Work instruction: Every line from the one containing "End CacheQuery." to the one containing "(s : TTL.store)" in the records below, both included, must be set down exactly, and no other line.

--------------------------------------------------

(** [s.lstrip(chars)]: drops the leading characters of [s] that occur in
    [chars]. *)
Fixpoint lstrip (chars s : string) : string :=
  match s with
  | EmptyString => EmptyString
  | String a rest =>
      if bool_decide (a ∈ String.list_ascii_of_string chars)
      then lstrip chars rest else s
  end.

(** [_unique_suffix] and [_unique_key] *)
Definition _unique_suffix (target : entity) (primary_key : list string) : string :=
  String.concat "-" ((λ k, str (getattr target k)) <$> primary_key).

Definition _unique_key (cls : mapper) (target : entity)
    (primary_key : list string) : string :=
  generate_cache_prefix cls "get" +:+ _unique_suffix target primary_key.

(** The key of a filter query: [prefix + '-'.join('%s$%s' % (k, kwargs[k]))],
    the keyword arguments in their iteration order. *)
Definition filter_key (prefix : string) (kwargs : list (string * Z)) : string :=
  prefix +:+ String.concat "-" ((λ kv, kv.1 +:+ "$" +:+ str kv.2) <$> kwargs).

(** The argument of [Query.get]: a scalar, or a list or tuple. *)
Inductive ident :=
  | Scalar (i : Z)
  | Tuple (l : list Z).

Definition get_key (cls : mapper) (i : ident) : string :=
  let suffix :=
    match i with
    | Tuple l => String.concat "-" (str <$> l)
    | Scalar z => str z
    end in
  generate_cache_prefix cls "get" +:+ suffix.

(** *** The backing store

    A query object stands for the rows of one mapped class.  Every query
    that reaches the database is recorded, in order. *)
Inductive query :=
  | QueryGet (i : ident)
  | QueryIn (column : string) (idents : gset Z)
  | QueryFirst (kwargs : list (string * Z))
  | QueryCount (kwargs : list (string * Z)).

Record session (C : Type) := Session {
  cache : C;
  rows : list entity;
  issued : list query;
}.
Arguments Session {C} _ _ _.
Arguments cache {C} _.
Arguments rows {C} _.
Arguments issued {C} _.

Definition matches (kwargs : list (string * Z)) (e : entity) : bool :=
  forallb (λ kv, getattr e kv.1 =? kv.2) kwargs.

Definition has_ident (pk : list string) (i : ident) (e : entity) : bool :=
  match i with
  | Scalar z => bool_decide ((getattr e <$> pk) = [z])
  | Tuple l => bool_decide ((getattr e <$> pk) = l)
  end.

Section CacheQuery.
Context {C : Type} `{!CacheBackend C}.

(** A cache call made from a query method. *)
Definition on_cache {A} (c : M C A) : M (session C) A :=
  λ w, let (r, c') := c (cache w) in (r, Session c' (rows w) (issued w)).

Definition run_query {A} (q : query) (answer : list entity → A)
    : M (session C) A :=
  λ w, (Ok (answer (rows w)), Session (cache w) (rows w) (issued w ++ [q])).

(** [super(CacheQuery, self).get(ident)] *)
Definition query_get (pk : list string) (i : ident) : M (session C) pyval :=
  run_query (QueryGet i)
    (λ table, match filter (λ e, has_ident pk i e) table with
              | e :: _ => PObj e
              | [] => PNone
              end).

(** [self.filter(pk.in_(missed)).all()] *)
Definition query_in (column : string) (idents : gset Z)
    : M (session C) (list entity) :=
  run_query (QueryIn column idents)
    (λ table, filter (λ e, getattr e column ∈ idents) table).

(** [self.filter_by(kwargs).first()] *)
Definition query_first (kwargs : list (string * Z)) : M (session C) pyval :=
  run_query (QueryFirst kwargs)
    (λ table, match filter (λ e, matches kwargs e) table with
              | e :: _ => PObj e
              | [] => PNone
              end).

(** [self.count()] and [self.filter_by(kwargs).count()] *)
Definition query_count (kwargs : list (string * Z)) : M (session C) Z :=
  run_query (QueryCount kwargs)
    (λ table, Z.of_nat (length (filter (λ e, matches kwargs e) table))).

(** [CacheQuery.get] *)
Definition get (now : Z) (m : mapper) (i : ident) : M (session C) pyval :=
  let key := get_key m i in
  let* rv := on_cache (cache_get now key) in
  if truthy rv then ret rv else
  let* rv := query_get (primary_key m) i in
  if is_none rv then ret PNone else
  on_cache (cache_set now key rv (CACHE_TIMES !!! "get")) ;;;
  ret rv.

(** [{i for i in idents if rv[prefix + str(i)] is None}] *)
Fixpoint missed_idents {S} (prefix : string) (rv : gmap string pyval)
    (idents : list Z) : M S (gset Z) :=
  match idents with
  | [] => ret ∅
  | i :: rest =>
      let* v := subscript rv (prefix +:+ str i) in
      let* others := missed_idents prefix rv rest in
      ret (if is_none v then {[i]} ∪ others else others)
  end.

(** [{k.lstrip(prefix): rv[k] for k in rv}].  When two keys are stripped to
    the same string one of the two values is kept; which one depends on the
    iteration order of the dict. *)
Definition strip_keys (prefix : string) (rv : gmap string pyval)
    : gmap string pyval :=
  list_to_map ((λ kv, (lstrip prefix kv.1, kv.2)) <$> map_to_list rv).

(** The loop over the fetched rows: each goes to [to_cache] under its cache
    key and to [rv] under its stringified id. *)
Definition store_missing (prefix pk : string) (missing : list entity)
    (rv : gmap string pyval) : gmap string pyval * gmap string pyval :=
  foldl (λ acc item,
           let ident := str (getattr item pk) in
           (<[prefix +:+ ident := PObj item]> acc.1,
            <[ident := PObj item]> acc.2))
        (∅, rv) missing.

(** [CacheQuery.get_dict] *)
Definition get_dict (now : Z) (m : mapper) (idents : list Z)
    : M (session C) (gmap string pyval) :=
  if bool_decide (idents = []) then ret ∅ else
  match primary_key m with
  | [pk] =>
      let prefix := generate_cache_prefix m "get" in
      let keys : gset string :=
        list_to_set ((λ i, prefix +:+ str i) <$> idents) in
      let* rv := on_cache (cache_get_dict now (elements keys)) in
      let* missed := missed_idents prefix rv idents in
      let rv := strip_keys prefix rv in
      if bool_decide (missed = ∅) then ret rv else
      let* missing := query_in pk missed in
      let (to_cache, rv) := store_missing prefix pk missing rv in
      on_cache (cache_set_many now to_cache (CACHE_TIMES !!! "get")) ;;;
      ret rv
  | _ => raise RaiseNotImplemented
  end.

(** [_itervalues], consumed by [list(...)] *)
Fixpoint _itervalues {S} (data : gmap string pyval) (idents : list Z)
    : M S (list pyval) :=
  match idents with
  | [] => ret []
  | k :: rest =>
      let* item := subscript data (str k) in
      let* items := _itervalues data rest in
      ret (if is_none item then items else item :: items)
  end.

(** [[d[str(k)] for k in idents]] *)
Fixpoint subscript_all {S} (data : gmap string pyval) (idents : list Z)
    : M S (list pyval) :=
  match idents with
  | [] => ret []
  | k :: rest =>
      let* item := subscript data (str k) in
      let* items := subscript_all data rest in
      ret (item :: items)
  end.

(** [CacheQuery.get_many] *)
Definition get_many (now : Z) (m : mapper) (idents : list Z) (clean : bool)
    : M (session C) (list pyval) :=
  let* d := get_dict now m idents in
  if clean then _itervalues d idents else subscript_all d idents.

(** [CacheQuery.filter_first] *)
Definition filter_first (now : Z) (m : mapper) (kwargs : list (string * Z))
    : M (session C) pyval :=
  let prefix := generate_cache_prefix m "ff" in
  let key := filter_key prefix kwargs in
  let* rv := on_cache (cache_get now key) in
  if truthy rv then ret rv else
  let* rv := query_first kwargs in
  if is_none rv then ret PNone else
  on_cache (cache_set now key rv (CACHE_TIMES !!! "ff")) ;;;
  ret rv.

(** [CacheQuery.filter_count] *)
Definition filter_count (now : Z) (m : mapper) (kwargs : list (string * Z))
    : M (session C) pyval :=
  match kwargs with
  | [] =>
      let key := generate_cache_prefix m "count" in
      let* rv := on_cache (cache_get now key) in
      if negb (is_none rv) then ret rv else
      let* rv := query_count [] in
      on_cache (cache_set now key (PInt rv) (CACHE_TIMES !!! "count")) ;;;
      ret (PInt rv)
  | _ =>
      let prefix := generate_cache_prefix m "fc" in
      let key := filter_key prefix kwargs in
      let* rv := on_cache (cache_get now key) in
      if truthy rv then ret rv else
      let* rv := query_count kwargs in
      on_cache (cache_set now key (PInt rv) (CACHE_TIMES !!! "fc")) ;;;
      ret (PInt rv)
  end.

(** The listeners registered by [Base.__declare_last__]. *)
Definition receive_after_insert (now : Z) (m : mapper) (target : entity)
    : M C unit :=
  cache_inc now (generate_cache_prefix m "count") ;;;
  ret tt.

Definition receive_after_update (now : Z) (m : mapper) (target : entity)
    : M C unit :=
  let key := _unique_key m target (primary_key m) in
  cache_set now key (PObj target) (CACHE_TIMES !!! "get").

Definition receive_after_delete (m : mapper) (target : entity) : M C unit :=
  let key := _unique_key m target (primary_key m) in
  cache_delete_many [key; generate_cache_prefix m "count"].

End CacheQuery.

(** ** Notions used to state the properties *)

(** The two keys of a rate-limit window that resets at [reset_at]: both are
    stored until [reset_at], and the counter holds [remaining]. *)
Definition window_state (prefix : string) (reset_at remaining : Z)
    (s : TTL.store) : Prop :=
  s !! (prefix +:+ "$c") = Some (PInt remaining, reset_at)
  ∧ s !! (prefix +:+ "$r") = Some (PInt reset_at, reset_at).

--------------------------------------------------

Solution:
End CacheQuery.

(** ** Notions used to state the properties *)

(** The two keys of a rate-limit window that resets at [reset_at]: both are
    stored until [reset_at], and the counter holds [remaining]. *)
Definition window_state (prefix : string) (reset_at remaining : Z)
    (s : TTL.store) : Prop :=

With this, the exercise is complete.